Plastered and decorated with alt-J accolades and shining achievements, the London studio shrines their successes, serving as a cocoon to help them build The Dream, sans deadlines.

 “[The pandemic] was obviously a big disruption but in the end, I think having these big breaks and lockdowns were a good thing because it meant we didn’t go stir-crazy in the submarine atmosphere of the studio. On the whole, I think it meant we took longer to make the album and write more songs, and the album turned out better than it would have done had we taken less time. Creatively, it was a net gain for us but I don’t want to say that the pandemic was a good thing because it wasn’t,” he comments.   

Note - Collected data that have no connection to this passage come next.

Lemma history_length es p t : history es p t → map ev_sequence es = seqZ 1 (Z.of_nat (length es)).
Proof.
  induction 1 as [e _ Hs _ _|es p t e Hh IH Hs Hstep]; [cbn; by rewrite Hs|].
  rewrite map_app, IH, length_app. cbn [map length]. rewrite Nat2Z.inj_add, seqZ_app by lia. f_equal.
  rewrite Hs. unfold seqZ. change (Z.to_nat (Z.of_nat 1)) with 1%nat. cbn [seq]. cbv [fmap list_fmap map]. f_equal. lia.
Qed.

Lemma foldr_max_seqZ (n : nat) a : 0 <= a → foldr Z.max 0 (seqZ a (Z.of_nat n)) = if bool_decide (n = 0%nat) then 0 else a + Z.of_nat n - 1.
Proof.
  revert a. induction n as [|n IH]; intros a Ha; [done|]. rewrite seqZ_cons by lia. cbn [foldr].
  replace (Z.pred (Z.of_nat (S n))) with (Z.of_nat n) by lia. rewrite IH by lia.
  rewrite (bool_decide_false (S n = 0%nat)) by done. case_bool_decide; lia.
Qed.

Lemma next_sequence_history id d p t : history (events_of id d) p t →
  next_sequence id d = Z.of_nat (length (events_of id d)) + 1.
Proof.
  intros H. unfold next_sequence. rewrite (history_length _ _ _ H), foldr_max_seqZ by lia. case_bool_decide; lia.
Qed.

Lemma row_step_event r r' : row_step r r' →
  event_step (rr_phase r) (rr_terminal r) (rr_phase r') (rr_terminal r').
Proof.
  unfold event_step. intros [|?? H|? ?? H|? ? ????? H]; [left; done|right; left..|right; right].
  - auto.
  - auto.
  - rewrite H. eauto.
Qed.

Lemma no_transition_cleans p : CLEANING_UP ∉ ALLOWED_PHASE_TRANSITIONS p.
Proof. apply (bool_decide_unpack _). by destruct p; vm_compute. Qed.

Lemma row_step_ok r r' τ : row_ok r → same_run r r' → row_step r r' → representable τ →
  rr_updated_at r' = rr_updated_at r ∨ rr_updated_at r' = isoformat (utc_of τ) → row_ok r'.
Proof.
  intros [] (_ & Es & Ed & Ec) Hs Hτ Hu.
  assert (stamp (rr_updated_at r')) as Hup by (destruct Hu as [->| ->]; [done|apply stamp_isoformat; by exists τ]).
  destruct Hs as [Hp Ht Hd _ Hr|Ht Ht' Hp Hd Hr|t Ht Ht' Hp Hp' Hd Hr|t t' Ht Hp Hp' Hd Hd' Ht' Hor Hr];
    split; rewrite ?Es, ?Ed, ?Ec, ?Hr; try done; try lia.
  - by rewrite Hd, Hp.
  - intros t. rewrite Ht, Hp, Hd. auto.
  - rewrite Hd, ro_desired0. split; [intros E; rewrite E in Hp; by apply not_elem_of_nil in Hp|].
    intros E. rewrite E in Hp. by apply no_transition_cleans in Hp.
  - intros t. by rewrite Ht'.
  - intros t0. by rewrite Ht'.
  - intros t0. rewrite Ht', Hp', Hd'. intros [= <-]. split; [done|]. by destruct Hor as [->| ->]; auto.
Qed.
(* ===== verification/CapabilityPolicy.v ===== *)
(** * The tool policy of a Trial ([stage2_service/capability_policy.py])

    Which servers and tools of the control plane an Agent may use: one document in a private
    file, changed by the Controller under a lock, each change recorded in the platform's
    ledger, and read by the servers at every call. Reading back what was written gives the
    document (JSON and pydantic are the libraries'); the file system may refuse any step. *)

From S2P Require Import Prelude PyFloat PyVal PyTime PyIso PyStamp PlatformLedger.

#[local] Open Scope Z_scope.

(** ** Documents ([stage2_service/contracts.py]) *)

Inductive ServerState := Enabled | Disabled | Decoy.
Inductive ToolState := ToolEnabled | ToolDisabled | ToolDecoy | ToolRevoked.
Inductive UncertaintyVariant := NOT_APPLIED | APPLIED_RESPONSE_HIDDEN.

#[export] Instance ServerState_eq_dec : EqDecision ServerState.
Proof. solve_decision. Defined.
#[export] Instance ToolState_eq_dec : EqDecision ToolState.
Proof. solve_decision. Defined.

Record ToolPolicy := { tp_state : option ToolState; tp_reason : option string }.

Record ServerPolicy := {
  sp_server_name : string;
  sp_state : ServerState;
  sp_reason : option string;
  sp_tools : dict string ToolPolicy;
  sp_unavailable_until : option datetime;
  sp_variant : option UncertaintyVariant }.

Record PermissionProfile := { profile_id : string; mcp_servers : list string }.

Record CapabilityPolicyDocument := {
  cp_trial_id : string;
  cp_sequence : Z;
  cp_source : string;
  cp_since : datetime;
  cp_servers : dict string ServerPolicy }.

Definition server_state_value (s : ServerState) : string :=
  match s with Enabled => "enabled" | Disabled => "disabled" | Decoy => "decoy" end.
Definition tool_state_value (s : ToolState) : string :=
  match s with ToolEnabled => "enabled" | ToolDisabled => "disabled" | ToolDecoy => "decoy" | ToolRevoked => "revoked" end.

(** [re.search(r"^\[a-z0-9\]\[a-z0-9._-\]{1,127}$", s)], in pydantic's engine, whose [$] is
    the end of the text *)
Definition identifier (s : string) : bool :=
  match chars s with
  | c :: rest => is_lower_alnum c && forallb (λ c, is_lower_alnum c || one_of "._-" c) rest &&
                 (1 <=? Z.of_nat (length rest)) && (Z.of_nat (length rest) <=? 127)
  | [] => false
  end.

Definition length_ok (least most : Z) (s : string) : bool :=
  (least <=? Z.of_nat (String.length s)) && (Z.of_nat (String.length s) <=? most).
Definition reason_ok (r : option string) : bool := match r with Some s => length_ok 0 500 s | None => true end.

(** What pydantic checks when a policy is built. *)
Definition tool_ok (t : ToolPolicy) : bool := reason_ok (tp_reason t).
Definition server_ok (p : ServerPolicy) : bool :=
  identifier (sp_server_name p) && reason_ok (sp_reason p) && forallb (λ kv, tool_ok kv.2) (sp_tools p).
Definition validation (b : bool) : result unit := require b ValueError "validation error".

Definition new_server (name : string) : ServerPolicy :=
  {| sp_server_name := name; sp_state := Enabled; sp_reason := None; sp_tools := []; sp_unavailable_until := None;
     sp_variant := None |}.
Definition new_tool : ToolPolicy := {| tp_state := None; tp_reason := None |}.

(** [CapabilityPolicyDocument(...)], [validate_server_keys] included *)
Definition build_document (trial_id : string) (sequence : Z) (source : string) (since : datetime)
    (servers : dict string ServerPolicy) : result CapabilityPolicyDocument :=
  validation (length_ok 1 160 trial_id && (1 <=? sequence) && length_ok 1 120 source &&
              forallb (λ kv, server_ok kv.2) servers) ;;
  require (forallb (λ kv, String.eqb kv.1 (sp_server_name kv.2)) servers) ValueError
    "server policy key must match server_name" ;;
  Ok {| cp_trial_id := trial_id; cp_sequence := sequence; cp_source := source; cp_since := since; cp_servers := servers |}.

Definition server_policy (d : CapabilityPolicyDocument) (server_name : string) : option ServerPolicy :=
  dget server_name (cp_servers d).
Definition tool_policy (d : CapabilityPolicyDocument) (server_name tool_name : string) : option ToolPolicy :=
  match server_policy d server_name with Some s => dget tool_name (sp_tools s) | None => None end.

(** ** Reading a policy *)

Definition is_channel_unavailable (policy : ServerPolicy) (now : datetime) : result bool :=
  match sp_unavailable_until policy with
  | None => Ok false
  | Some unavailable_until =>
      left ← dt_sub (as_utc unavailable_until) (as_utc now);
      Ok (0 <? left)
  end.

Definition of_server_state (s : ServerState) : ToolState :=
  match s with Enabled => ToolEnabled | Disabled => ToolDisabled | Decoy => ToolDecoy end.

Definition effective_tool_state (policy : option ServerPolicy) (tool_name : string) : ToolState :=
  match policy with
  | None => ToolDisabled
  | Some server =>
      match dget tool_name (sp_tools server) with
      | Some {| tp_state := Some state |} => state
      | _ => of_server_state (sp_state server)
      end
  end.

Definition PROTECTED_HARNESS_CHANNEL : string := "harness_channel".
Definition CapabilityPolicyError : exn_kind := OtherError "CapabilityPolicyError".

Definition absolute_path (p : string) : bool := match chars p with c :: _ => bool_decide (c = "/"%char) | [] => false end.

(** [policy_file_from_env] and [platform_ledger_root_from_env] *)
Definition path_from_env (name : string) (values : dict string string) : result (option string) :=
  match dget name values with
  | None => Ok None
  | Some raw =>
      if negb (nonempty (str_strip raw)) then Ok None
      else require (absolute_path raw) CapabilityPolicyError (name +:+ " must be absolute") ;; Ok (Some raw)
  end.
Definition policy_file_from_env : dict string string → result (option string) := path_from_env "RESBENCH_MCP_POLICY_FILE".
Definition platform_ledger_root_from_env : dict string string → result (option string) :=
  path_from_env "RESBENCH_PLATFORM_LEDGER_ROOT".

(** ** The registry *)

(** [r_file] is the document in the policy file, [r_ledger] the ledger if the registry has
    one; [r_ticks] counts the file system's answers and the readings of the clock. *)
Record Registry := { r_file : option CapabilityPolicyDocument; r_ledger : option Ledger; r_ticks : nat }.

Section registry.
(** Whether the [n]-th step on the file system raises, the [n]-th reading of the clock, and
    the parameters of the ledger. *)
Context (io : nat → option exn) (clock : nat → Z).
Context (utc_now : nat → Z) (uuid : nat → string) (sqlite chmod : nat → option exn).

#[local] Abbreviation st := (prog Registry).

Definition ticked (s : Registry) : Registry := {| r_file := r_file s; r_ledger := r_ledger s; r_ticks := S (r_ticks s) |}.
Definition io_step : st unit := λ s,
  (ticked s, match io (r_ticks s) with Some e => Err e | None => Ok tt end).
(** A step whose failure is reported as a [CapabilityPolicyError]. *)
Definition guarded_step (message : string) : st unit := λ s,
  (ticked s, match io (r_ticks s) with Some _ => raise CapabilityPolicyError message | None => Ok tt end).
Definition _utc_now_datetime : st datetime := λ s, (ticked s, Ok (utc_of (clock (r_ticks s)))).

(** The symbolic links and the name are checked, then the directory is made private and a
    temporary file written; [os.replace]; then the mode and the directory are synced. *)
Definition _write_policy_document (document : CapabilityPolicyDocument) : st unit :=
  guarded_step "MCP policy file name is invalid" ;;
  io_step ;;
  modify (λ s, {| r_file := Some document; r_ledger := r_ledger s; r_ticks := r_ticks s |}) ;;
  io_step.

Definition _read_policy_document : st CapabilityPolicyDocument :=
  guarded_step "configured MCP policy file must be 0600" ;;
  found ← gets r_file;
  document ← lift (opt_or_raise found CapabilityPolicyError "configured MCP policy file is missing");
  guarded_step "configured MCP policy file is invalid" ;;
  mret document.

(** Opening and locking may fail, and so may what [finally] does. *)
Definition and_unlock {A} (body : st A) : st A := finally body io_step.
Definition _locked {A} (body : st A) : st A := io_step ;; and_unlock body.

Definition _record (document : CapabilityPolicyDocument) (event_type : string) (payload : mapping) : st unit := λ s,
  match r_ledger s with
  | None => (s, Ok tt)
  | Some ledger =>
      let (ledger', r) := append utc_now sqlite chmod (cp_trial_id document) event_type (Time (cp_since document))
                            (dict_update [("sequence", VInt (cp_sequence document))] payload) ledger in
      ({| r_file := r_file s; r_ledger := Some ledger'; r_ticks := r_ticks s |}, (λ _, tt) <$> r)
  end.

Definition _reject_harness_channel (server_name : string) : result unit :=
  require (negb (String.eqb server_name PROTECTED_HARNESS_CHANNEL)) CapabilityPolicyError
    "harness_channel policy is not mutable".

(** [_next_document] *)
Definition _next_document (current : CapabilityPolicyDocument) (servers : dict string ServerPolicy) (source : string)
    : st CapabilityPolicyDocument :=
  since ← _utc_now_datetime;
  lift (build_document (cp_trial_id current) (cp_sequence current + 1) source since servers).

Definition initialize (trial_id : string) (profile : PermissionProfile) (source : string) : st CapabilityPolicyDocument :=
  lift (require (negb (existsb (String.eqb PROTECTED_HARNESS_CHANNEL) (mcp_servers profile))) CapabilityPolicyError
          "harness_channel policy is not mutable") ;;
  lift (validation (forallb identifier (mcp_servers profile))) ;;
  let servers := fold_left (λ d name, dset name (new_server name) d) (mcp_servers profile) [] in
  since ← _utc_now_datetime;
  document ← lift (build_document trial_id 1 source since servers);
  _locked (_write_policy_document document) ;;
  _record document "POLICY_APPLIED" [("source", VStr source)] ;;
  mret document.

(** The fields a call of [set_server] gives. *)
Definition updated_server (existing : ServerPolicy) (state : option ServerState) (until : option datetime)
    (variant : option UncertaintyVariant) (reason : option string) : ServerPolicy :=
  {| sp_server_name := sp_server_name existing;
     sp_state := default (sp_state existing) state;
     sp_reason := match reason with Some r => Some r | None => sp_reason existing end;
     sp_tools := sp_tools existing;
     sp_unavailable_until := match until with Some t => Some t | None => sp_unavailable_until existing end;
     sp_variant := match variant with Some v => Some v | None => sp_variant existing end |}.

Definition set_server (server_name : string) (state : option ServerState) (channel_unavailable_until : option datetime)
    (variant : option UncertaintyVariant) (reason : option string) (source : string) : st CapabilityPolicyDocument :=
  lift (_reject_harness_channel server_name) ;;
  updated ← _locked (
    current ← _read_policy_document;
    existing ← lift (match server_policy current server_name with
                     | Some p => Ok p
                     | None => validation (identifier server_name) ;; Ok (new_server server_name)
                     end);
    let server := updated_server existing state channel_unavailable_until variant reason in
    lift (validation (server_ok server)) ;;
    updated ← _next_document current (dset server_name server (cp_servers current)) source;
    _write_policy_document updated ;;
    mret updated);
  new_state ← lift (opt_or_raise (sp_state <$> server_policy updated server_name) KeyError server_name);
  _record updated "POLICY_APPLIED"
    [("source", VStr source); ("server", VStr server_name); ("state", VStr (server_state_value new_state))] ;;
  mret updated.

Definition with_tool (server : ServerPolicy) (tool_name : string) (tool : ToolPolicy) : ServerPolicy :=
  {| sp_server_name := sp_server_name server; sp_state := sp_state server; sp_reason := sp_reason server;
     sp_tools := dset tool_name tool (sp_tools server); sp_unavailable_until := sp_unavailable_until server;
     sp_variant := sp_variant server |}.

Definition set_tool (server_name tool_name : string) (state : option ToolState) (reason : option string) (source : string)
    : st CapabilityPolicyDocument :=
  lift (_reject_harness_channel server_name) ;;
  updated ← _locked (
    current ← _read_policy_document;
    existing_server ← lift (match server_policy current server_name with
                            | Some p => Ok p
                            | None => validation (identifier server_name) ;; Ok (new_server server_name)
                            end);
    let existing_tool := default new_tool (dget tool_name (sp_tools existing_server)) in
    let tool := {| tp_state := state;
                   tp_reason := match reason with Some r => Some r | None => tp_reason existing_tool end |} in
    lift (validation (tool_ok tool)) ;;
    let server := with_tool existing_server tool_name tool in
    lift (validation (server_ok server)) ;;
    updated ← _next_document current (dset server_name server (cp_servers current)) source;
    _write_policy_document updated ;;
    mret updated);
  _record updated "POLICY_APPLIED"
    [("source", VStr source); ("server", VStr server_name); ("tool", VStr tool_name);
     ("state", from_option (λ t, VStr (tool_state_value t)) VNone state)] ;;
  mret updated.

Definition restore (snapshot : CapabilityPolicyDocument) (source : string) : st CapabilityPolicyDocument :=
  lift (require (negb (dmem PROTECTED_HARNESS_CHANNEL (cp_servers snapshot))) CapabilityPolicyError
          "harness_channel policy is not mutable") ;;
  restored ← _locked (
    current ← _read_policy_document;
    restored ← _next_document current (cp_servers snapshot) source;
    _write_policy_document restored ;;
    mret restored);
  _record restored "POLICY_RESTORED" [("source", VStr source)] ;;
  mret restored.

Definition snapshot : st CapabilityPolicyDocument := _read_policy_document.

(** [write_policy_file], which neither locks nor records *)
Definition write_policy_file (trial_id : string) (servers : dict string ServerPolicy) (sequence : Z) (source : string)
    (since : option datetime) : st CapabilityPolicyDocument :=
  since ← (match since with Some t => mret t | None => _utc_now_datetime end);
  document ← lift (build_document trial_id sequence source since servers);
  _write_policy_document document ;;
  mret document.
End registry.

The same year their debut master An Awesome Wave hit the double-digit milestone, The Dream would become the fourth player in alt-J’s album game. That was a year ago but The Dream lives on. Extending their sonic story through songs ‘U&ME’ and ‘Hard Drive Gold’, The Dream both proposed and answered a burning question.

“I think it’s more trying out new things and seeing how far we can go whilst it still being alt-J and I think the answer to that is pretty far. On this album, we’re doing some house music, some barbershop, doing this post-punk fuzzy 80’s rock whilst all the while remaining true to ourselves as alt-J. I think it’s just this perpetual answer as to, “What is an alt-J song?”. Anything can be an alt-J song if alt-J writes it and that’s a really nice feeling,” Unger-Hamilton says.

The Londoners will be heading down under, paddock hopping on the Groovin’ The Moo touring festival. They’ll be joining fellow UK artists Fat Boy Slim, Nothing But Thieves, Laurel, Sophie May and Eliza Rose alongside Ball Park Music, Denzel Curry, Ocean Alley and triple teens; Teen Jesus and the Jean Teasers, Teenage Dads, and Teenage Joans. 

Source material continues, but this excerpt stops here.